The election of Donald Trump has presented a different set of challenges than the Obama era. For one, Trump does not offer token gestures. The Obama Administration and its GOP allies spent a half-decade arming, funding, and training jihadists to create the necessary chaos to justify a larger military confrontation. Trump’s Administration has committed to increasing the bloated military budget by 54 billion dollars so the US can supposedly start “winning” wars again. So it was the Democratic Party under Obama that waged more effective wars, laying the basis for the current escalation under Trump.
Despite the variation that exists between Trump and Obama’s approach to Syria, US imperialism as a system maintains the same parasitic agenda of expansion on behalf of finance capital. That agenda remains dutifully served by the ideology of white supremacy.

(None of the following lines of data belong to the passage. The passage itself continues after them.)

(* ===== verification/RingBuffer.v ===== *)
(** * Ring buffers

    Three parts of the kernel keep a bounded FIFO in a fixed array with a read
    index [head] and a write index [tail], one slot left free so that
    [head = tail] means empty: the pipes (ipc/pipe.rs), the message queues
    (ipc/ipc.rs) and the keyboard buffer (ipc/stdin.rs).  This file holds the
    index arithmetic they share, the interface [Fifo] that states what such a
    buffer promises, and the bulk loops that are proved against the interface. *)

From stdpp Require Import base list.
From Stdlib Require Import Lia.
From S2P Require Import Prelude.

(** ** Index arithmetic *)

(** [(tail + N - head) % N] *)
Definition ring_len (n h t : nat) : nat := (t + n - h) mod n.

(** [(i + 1) % N] *)
Definition ring_succ (n i : nat) : nat := (i + 1) mod n.

Section Arith.
Context (n : nat).

Lemma ring_len_cases h t :
  h < n -> t < n ->
  ring_len n h t = if decide (h <= t) then t - h else t + n - h.
Proof.
  intros Hh Ht. unfold ring_len. case_decide.
  - replace (t + n - h) with ((t - h) + 1 * n) by lia.
    rewrite Nat.Div0.mod_add, Nat.mod_small by lia. done.
  - apply Nat.mod_small. lia.
Qed.

Lemma ring_succ_cases i :
  i < n -> ring_succ n i = if decide (i + 1 = n) then 0 else i + 1.
Proof.
  intros Hi. unfold ring_succ. case_decide as Hd.
  - rewrite Hd. apply Nat.Div0.mod_same.
  - apply Nat.mod_small. lia.
Qed.

Lemma ring_succ_lt i : i < n -> ring_succ n i < n.
Proof. intros. apply Nat.mod_upper_bound. lia. Qed.

Lemma ring_len_lt h t : h < n -> ring_len n h t < n.
Proof. intros. apply Nat.mod_upper_bound. lia. Qed.

Lemma ring_len_empty h t : h < n -> t < n -> ring_len n h t = 0 <-> h = t.
Proof. intros. rewrite ring_len_cases by done. case_decide; lia. Qed.

Lemma ring_len_push h t :
  h < n -> t < n -> ring_len n h t < n - 1 ->
  ring_len n h (ring_succ n t) = S (ring_len n h t).
Proof.
  intros Hh Ht. pose proof (ring_succ_lt t Ht).
  rewrite (ring_len_cases h t), (ring_len_cases h (ring_succ n t)) by done.
  rewrite ring_succ_cases by done. repeat case_decide; lia.
Qed.

Lemma ring_len_pop h t :
  h < n -> t < n -> h <> t ->
  ring_len n h t = S (ring_len n (ring_succ n h) t).
Proof.
  intros Hh Ht Hne. pose proof (ring_succ_lt h Hh).
  rewrite (ring_len_cases h t), (ring_len_cases (ring_succ n h) t) by done.
  rewrite ring_succ_cases by done. repeat case_decide; lia.
Qed.

Lemma ring_tail_pos h t :
  h < n -> t < n -> t = (h + ring_len n h t) mod n.
Proof.
  intros Hh Ht. rewrite ring_len_cases by done. case_decide.
  - rewrite Nat.mod_small by lia. lia.
  - replace (h + (t + n - h)) with (t + 1 * n) by lia.
    by rewrite Nat.Div0.mod_add, Nat.mod_small.
Qed.

(** The "full" test of the message queue and of the keyboard buffer, against
    the "no space" test of the pipe. *)
Lemma ring_full_iff h t :
  h < n -> t < n -> ring_succ n t = h <-> ring_len n h t = n - 1.
Proof.
  intros Hh Ht. rewrite ring_len_cases, ring_succ_cases by done.
  repeat case_decide; lia.
Qed.
End Arith.

(** ** Contents *)

(** The [len] elements of [b] from index [h] on, wrapping around. *)
Fixpoint ring_list {A} (b : list A) (h len : nat) : list A :=
  match len with
  | O => []
  | S len' =>
      match b !! h with
      | Some x => x :: ring_list b (ring_succ (length b) h) len'
      | None => []
      end
  end.

Section Contents.
Context {A : Type}.
Implicit Types (b : list A).

Lemma length_ring_list b h len :
  h < length b -> length (ring_list b h len) = len.
Proof.
  revert h. induction len as [|len IH]; intros h Hh; cbn; [done|].
  destruct (lookup_lt_is_Some_2 b h Hh) as [x ->]. cbn.
  by rewrite IH by (by apply ring_succ_lt).
Qed.

Lemma ring_list_snoc b h len x :
  h < length b -> len < length b ->
  ring_list (<[(h + len) mod length b := x]> b) h (S len) = ring_list b h len ++ [x].
Proof.
  revert h. induction len as [|len IH]; intros h Hh Hlen.
  - cbn. rewrite Nat.add_0_r, Nat.mod_small by done.
    by rewrite list_lookup_insert_eq.
  - change (ring_list ?b' h (S (S len))) with
      (match b' !! h with
       | Some y => y :: ring_list b' (ring_succ (length b') h) (S len)
       | None => [] end).
    rewrite list_lookup_insert_ne.
    2: { intros Heq. pose proof (Nat.div_mod (h + S len) (length b) ltac:(lia)) as Hd.
         rewrite Heq in Hd.
         assert ((h + S len) / length b = 0 \/ (h + S len) / length b = 1 \/
                 2 <= (h + S len) / length b) as [E|[E|E]] by lia;
           [rewrite E in Hd; lia|rewrite E in Hd; lia|nia]. }
    destruct (lookup_lt_is_Some_2 b h Hh) as [y Hy]. rewrite Hy, length_insert.
    cbn [ring_list]. rewrite Hy. cbn. f_equal.
    pose proof (ring_succ_lt _ h Hh) as Hs.
    rewrite <- (IH (ring_succ (length b) h) Hs ltac:(lia)).
    replace ((ring_succ (length b) h + len) mod length b)
      with ((h + S len) mod length b); [done|].
    unfold ring_succ. rewrite Nat.Div0.add_mod_idemp_l. f_equal. lia.
Qed.

(** Writing [x] at [tail] appends it; reading at [head] takes the oldest. *)
Lemma ring_list_push b h t x :
  h < length b -> t < length b -> ring_len (length b) h t < length b - 1 ->
  ring_list (<[t := x]> b) h (ring_len (length b) h (ring_succ (length b) t)) =
  ring_list b h (ring_len (length b) h t) ++ [x].
Proof.
  intros Hh Ht Hlen. rewrite ring_len_push by done.
  rewrite (ring_tail_pos (length b) h t) at 1 by done.
  apply ring_list_snoc; [done|lia].
Qed.

Lemma ring_list_pop b h t :
  h < length b -> t < length b -> h <> t ->
  exists x, b !! h = Some x /\
    ring_list b h (ring_len (length b) h t) =
    x :: ring_list b (ring_succ (length b) h)
           (ring_len (length b) (ring_succ (length b) h) t).
Proof.
  intros Hh Ht Hne. destruct (lookup_lt_is_Some_2 b h Hh) as [x Hx].
  exists x. split; [done|]. rewrite ring_len_pop by done. cbn. by rewrite Hx.
Qed.
End Contents.

(** ** The interface *)

(** What a bounded FIFO component offers to its clients: a well-formedness
    invariant, an abstract list of queued elements, one-element operations. *)
Class Fifo (S E : Type) := {
  fifo_wf : S -> Prop;
  fifo_cap : nat;
  fifo_list : S -> list E;
  fifo_elem : E -> Prop;                     (* elements it accepts *)
  fifo_enq : E -> S -> outcome (option S);   (* [None]: full *)
  fifo_deq : S -> outcome (option (E * S));  (* [None]: empty *)
}.
Arguments fifo_cap S E {_}.

(** What it promises. *)
Class FifoLaws (S E : Type) `{!Fifo S E} : Prop := {
  fifo_bound s : fifo_wf s -> length (fifo_list s) <= fifo_cap S E;
  fifo_enq_ok s e :
    fifo_wf s -> fifo_elem e -> length (fifo_list s) < fifo_cap S E ->
    exists s', fifo_enq e s = Ret (Some s') /\ fifo_wf s' /\
               fifo_list s' = fifo_list s ++ [e];
  fifo_enq_full s e :
    fifo_wf s -> length (fifo_list s) = fifo_cap S E -> fifo_enq e s = Ret None;
  fifo_deq_ok s e l :
    fifo_wf s -> fifo_list s = e :: l ->
    exists s', fifo_deq s = Ret (Some (e, s')) /\ fifo_wf s' /\ fifo_list s' = l;
  fifo_deq_empty s : fifo_wf s -> fifo_list s = [] -> fifo_deq s = Ret None;
}.

(** ** Bulk transfers over the interface *)

Section Bulk.
Context {S E : Type} `{!Fifo S E}.

(** Enqueue until the data runs out or the buffer is full. *)
Fixpoint enq_all (data : list E) (s : S) : outcome (nat * S) :=
  match data with
  | [] => Ret (0, s)
  | e :: data' =>
      let! r := fifo_enq e s in
      match r with
      | None => Ret (0, s)
      | Some s' => let! (k, s'') := enq_all data' s' in Ret (Datatypes.S k, s'')
      end
  end.

(** Dequeue at most [n] elements. *)
Fixpoint deq_upto (n : nat) (s : S) : outcome (list E * S) :=
  match n with
  | O => Ret ([], s)
  | Datatypes.S n' =>
      let! r := fifo_deq s in
      match r with
      | None => Ret ([], s)
      | Some (e, s') => let! (es, s'') := deq_upto n' s' in Ret (e :: es, s'')
      end
  end.

Context `{!FifoLaws S E}.

Lemma enq_all_spec data s :
  fifo_wf s -> Forall fifo_elem data ->
  exists s', let k := Nat.min (length data) (fifo_cap S E - length (fifo_list s)) in
    enq_all data s = Ret (k, s') /\ fifo_wf s' /\
    fifo_list s' = fifo_list s ++ take k data.
Proof.
  revert s. induction data as [|e data IH]; intros s Hwf Hel; cbn.
  { exists s. by rewrite app_nil_r. }
  apply Forall_cons in Hel as [He Hel].
  pose proof (fifo_bound s Hwf) as Hb.
  destruct (decide (length (fifo_list s) = fifo_cap S E)) as [Hfull|Hroom].
  - exists s. rewrite (fifo_enq_full s e Hwf Hfull). cbn.
    rewrite Hfull, Nat.sub_diag. cbn. by rewrite app_nil_r.
  - destruct (fifo_enq_ok s e Hwf He ltac:(lia)) as (s1 & -> & Hwf1 & Hl1). cbn.
    destruct (IH s1 Hwf1 Hel) as (s2 & -> & Hwf2 & Hl2). cbn. exists s2.
    rewrite Hl1, length_app in *. cbn in *.
    destruct (fifo_cap S E - length (fifo_list s)) as [|c] eqn:Hc; [lia|].
    replace (fifo_cap S E - (length (fifo_list s) + 1)) with c in * by lia.
    split_and!; [done|done|]. rewrite Hl2, <- app_assoc. done.
Qed.

Lemma deq_upto_spec n s :
  fifo_wf s ->
  exists s', deq_upto n s = Ret (take n (fifo_list s), s') /\ fifo_wf s' /\
             fifo_list s' = drop n (fifo_list s).
Proof.
  revert s. induction n as [|n IH]; intros s Hwf; cbn.
  { exists s. by rewrite take_0, drop_0. }
  destruct (fifo_list s) as [|e l] eqn:Hl.
  - rewrite (fifo_deq_empty s Hwf Hl). cbn. exists s. by rewrite Hl.
  - destruct (fifo_deq_ok s e l Hwf Hl) as (s1 & -> & Hwf1 & Hl1). cbn.
    destruct (IH s1 Hwf1) as (s2 & -> & Hwf2 & Hl2). cbn. exists s2.
    by rewrite Hl1 in *.
Qed.

(** A projection that one step preserves, the bulk loops preserve. *)
Lemma enq_all_frame {X} (g : S -> X) data s k s' :
  (forall e s1 s2, fifo_enq e s1 = Ret (Some s2) -> g s2 = g s1) ->
  enq_all data s = Ret (k, s') -> g s' = g s.
Proof.
  intros Hg. revert s k. induction data as [|e data IH]; intros s k; cbn.
  { by intros [= <- <-]. }
  destruct (fifo_enq e s) as [[s1|]|] eqn:He; cbn; [|by intros [= <- <-]|done].
  destruct (enq_all data s1) as [[k1 s2]|] eqn:Ha; cbn; [|done].
  intros [= <- <-]. rewrite (IH _ _ Ha). by apply Hg with e.
Qed.

Lemma deq_upto_frame {X} (g : S -> X) n s l s' :
  (forall e s1 s2, fifo_deq s1 = Ret (Some (e, s2)) -> g s2 = g s1) ->
  deq_upto n s = Ret (l, s') -> g s' = g s.
Proof.
  intros Hg. revert s l. induction n as [|n IH]; intros s l; cbn.
  { by intros [= <- <-]. }
  destruct (fifo_deq s) as [[[e s1]|]|] eqn:He; cbn; [|by intros [= <- <-]|done].
  destruct (deq_upto n s1) as [[l1 s2]|] eqn:Ha; cbn; [|done].
  intros [= <- <-]. rewrite (IH _ _ Ha). by apply Hg with e.
Qed.
End Bulk.
(** The [executable] argument of [map_user_region_in] has no effect:
    [user_flags] sets the no-execute bit 63, but [PageTableEntry::set] keeps only
    the low twelve flag bits, so every user page is executable. *)
Theorem executable_flag_has_no_effect (k : kernel) (cr3 virt n : Z) (w : bool) :
  map_user_region_in cr3 virt n w true k = map_user_region_in cr3 virt n w false k.
Proof.
  unfold map_user_region_in, pbind at 1. symmetry. unfold pbind at 1. symmetry.
  destruct (ready _ _ k) as [[[ptm|e] k1]|]; [|done..].
  apply for_each_ext. intros j k2. unfold pbind.
  destruct (page_at virt j k2) as [[[v|e] k3]|]; [|done..].
  destruct (alloc_or _ k3) as [[[f|e] k4]|]; [|done..].
  destruct (zero_page f k4) as [[[u|e] k5]|]; [|done..].
  apply map_ignores_nx.
Qed.

End paging.
(* ===== verification/AddressOps.v ===== *)
(** * The page-table operations, specified

    Each operation of PageTable.v against the abstract address spaces of
    AddressSpace.v: mapping and unmapping one page or a region, creating an
    address space, resolving a copy-on-write fault, forking. *)

From stdpp Require Import base list gmap strings list_numbers.
From Stdlib Require Import ZArith Lia.
From S2P Require Import Prelude FrameAlloc PageTable AddressSpace.

Local Open Scope Z_scope.

Module aspace_ops.
Import pte frames paging aspace.

(** ** Entries *)

Lemma canon_set a fl : Z.testbit fl 0 = true -> canon (set a fl).
Proof.
  intros Hp. split; [|by rewrite is_present_set].
  rewrite addr_set. unfold set at 1, addr. f_equal. bits n Hn.
  rewrite !Z.land_spec, set_testbit, mask12_testbit by done.
  destruct (Z.ltb_spec n 12), (Z.leb_spec 12 n), (Z.testbit a n), (Z.testbit fl n);
    try done; try lia; by rewrite ?andb_false_r, ?andb_true_r.
Qed.

(** [frame | (flags & 0xFFF)] is [set frame flags] for a frame address. *)
Lemma lor_is_set a fl : aligned a -> Z.lor a (Z.land fl 0xFFF) = set a fl.
Proof. intros Ha. unfold set. change (Z.land a ADDR_MASK) with (addr a). by rewrite addr_aligned. Qed.

Lemma set_flags a fl : set a (Z.land fl 0xFFF) = set a fl.
Proof. unfold set. by rewrite <- Z.land_assoc, Z.land_diag. Qed.

Lemma canon_is_set e : canon e -> e = set (addr e) e.
Proof. intros [E _]. rewrite E at 1. apply lor_is_set, aligned_addr. Qed.

Lemma parent_flags_present fl : Z.testbit (parent_table_flags fl) 0 = true.
Proof. unfold parent_table_flags. by case_match. Qed.

Lemma parent_flags_small fl : Z.testbit (parent_table_flags fl) 7 = false.
Proof. unfold parent_table_flags. by case_match. Qed.

Lemma user_flags_present w x : Z.testbit (user_flags w x) 0 = true.
Proof. by destruct w, x. Qed.

(** ** One page *)

Section Map.
Context {c : kernel} {M : tmap} {X : list Z} {D : Z -> Prop} {v : Z -> Z}.

(** The three levels above the leaf table, for either walk. *)
Lemma descend3 (dsc : Z -> Z -> Z -> string -> prog kernel string Z) T X' r virt pf e4 e3 e2 :
  (forall T r p t i e, T !! (r, p) = Some t -> (length p < 3)%nat -> idx_ok p i ->
     descends c T M X' D v (dsc t i pf e) r p i) ->
  T !! (r, []) = Some r -> user_addr virt ->
  triple (st c T M X' D v)
    (let? l3 := dsc r (l4i virt) pf e4 in
     let? l2 := dsc l3 (l3i virt) pf e3 in
     dsc l2 (l2i virt) pf e2)
    (fun res k' => exists T', ext T T' /\ st c T' M X' D v k' /\
       match res with Ok t => T' !! (r, [l4i virt; l3i virt; l2i virt]) = Some t | Err _ => True end).
Proof.
  intros Hd Hr Hv k S. unfold pbind.
  destruct (Hd T r [] r (l4i virt) e4 Hr ltac:(cbn; lia) (l4i_user virt Hv) k S)
    as ([l3|?] & k1 & -> & H1); [|eexists _, _; split; [done|exists T; split_and!; done || apply ext_refl]].
  destruct H1 as (T1 & X1 & L1 & S1).
  destruct (Hd T1 r [_] l3 (l3i virt) e3 L1 ltac:(cbn; lia) (idx_ok_deep _ _ _) k1 S1)
    as ([l2|?] & k2 & -> & H2); [|eexists _, _; split; [done|exists T1; by split_and!]].
  destruct H2 as (T2 & X2 & L2 & S2).
  destruct (Hd T2 r [_; _] l2 (l2i virt) e2 L2 ltac:(cbn; lia) (idx_ok_deep _ _ _) k2 S2)
    as ([l1|?] & k3 & -> & H3); eexists _, _; (split; [done|]).
  - destruct H3 as (T3 & X3 & L3 & S3). exists T3.
    split; [by eapply ext_trans; [|eapply ext_trans]|]. done.
  - exists T2. split; [by eapply ext_trans|]. done.
Qed.

(** Writing the leaf slot of [virt]. *)
Lemma st_leaf_store T r virt t k e X' M' :
  st c T M X' D v k -> T !! (r, [l4i virt; l3i virt; l2i virt]) = Some t ->
  M' = match leaf e with
       | Some _ => <[(r, path virt) := e]> M | None => delete (r, path virt) M end ->
  counts (frame_allocator k) T M' X ->
  (forall f, D f -> m_uses M f + x_uses X' f <= m_uses M' f + x_uses X f) ->
  st c T M' X D v (with_mem k (wr (mem k) (t + 8 * l1i virt) e)).
Proof.
  intros S Ht -> C HD. pose proof S as [S1 S2 S3 S4 S5 S6]. split; cbn; try done.
  - by apply (tree_leaf_write S3 S2 r [_; _; _] t (l1i virt) e Ht eq_refl (idx_ok_deep _ _ _)).
  - intros f Hf. specialize (HD f Hf). specialize (S4 f Hf). lia.
  - intros a Ha. eapply data_store; [done|exact Ht|apply idx_ok_deep|done].
Qed.

Lemma lookup_leaf T X' r virt t k :
  st c T M X' D v k -> T !! (r, [l4i virt; l3i virt; l2i virt]) = Some t ->
  M !! (r, path virt) = leaf (rd (mem k) (t + 8 * l1i virt)).
Proof.
  intros S Ht. apply (tr_leaf _ _ _ (st_tree _ _ _ _ _ _ _ S) r [_; _; _] t); [done|done|apply idx_ok_deep].
Qed.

White supremacy paints the US nation-state as the world’s savior despite the fact that it is the root cause of much of the world’s suffering.
All capitalist development in the US, from computer technology to retail apparel, is birthed from the plunder and pillage of nations abroad. The ideology of white supremacy and advanced capitalist development has coerced most Americans into a passive acceptance of imperialist war crimes abroad.
Syria is a critical example of how the ideological and material effects of imperialism rage on, this time in a state of crisis. There remains a deep suspicion and hostility toward the Syrian government from the so-called anti-war and anti-imperialist left in the US.
In this regard, corporate media slander of the Syrian government has proven to be very effective. Some on the so-called left, such as the Intercept, have drawn a straight line between Trump’s foreign policy campaign promises and Syrian President Bashar Al-Assad. The comparison is meant to equate Assad with Trump, thus delegitimizing him in the eyes of the majority of the US population.
Such a false comparison does not change the fact that Syria remains a critical struggle on the global stage. Bashar Al-Assad has the backing of the Syrian people. He has not wavered from his commitment to defend the nation’s sovereignty. In an interview with the Chinese media Phoenix Television, President Assad reiterated his long-standing position that all forces inside of Syria operating without permission of the government are nothing more than “invaders.”
The statement was followed up with a promise to develop stronger relations with China to lead the way in rebuilding the country once the war comes to an end. All along the way, it has been President Assad’s commitment to self-determination and international solidarity, not human rights violations, that has placed him in the cross hairs of US imperialism.
While many remain confused about the US-led war on Syria, the vast majority of the US population is fed up with the current trajectory of US political economy. A recent national poll suggests that the struggling people of the United States are finally beginning to see the hypocrisy of US imperialism’s lies. Suffolk University and USA Today found that Trump’s low approval ratings remain higher than the ratings of the Democratic Party and the US media. These numbers alone reveal the deep popular suspicion and discontent that exists beneath the surface of US imperialism’s web of deceit.
Such discontent is what drove Trump’s victory in the presidential elections and produced a condition where the only means of opposition to Trump at the disposal of the ruling class is the neo-McCarthyist war against Russia that currently dominates the political narrative of the corporate media.
The stock market is booming but the working class has crashed with no sign of repair.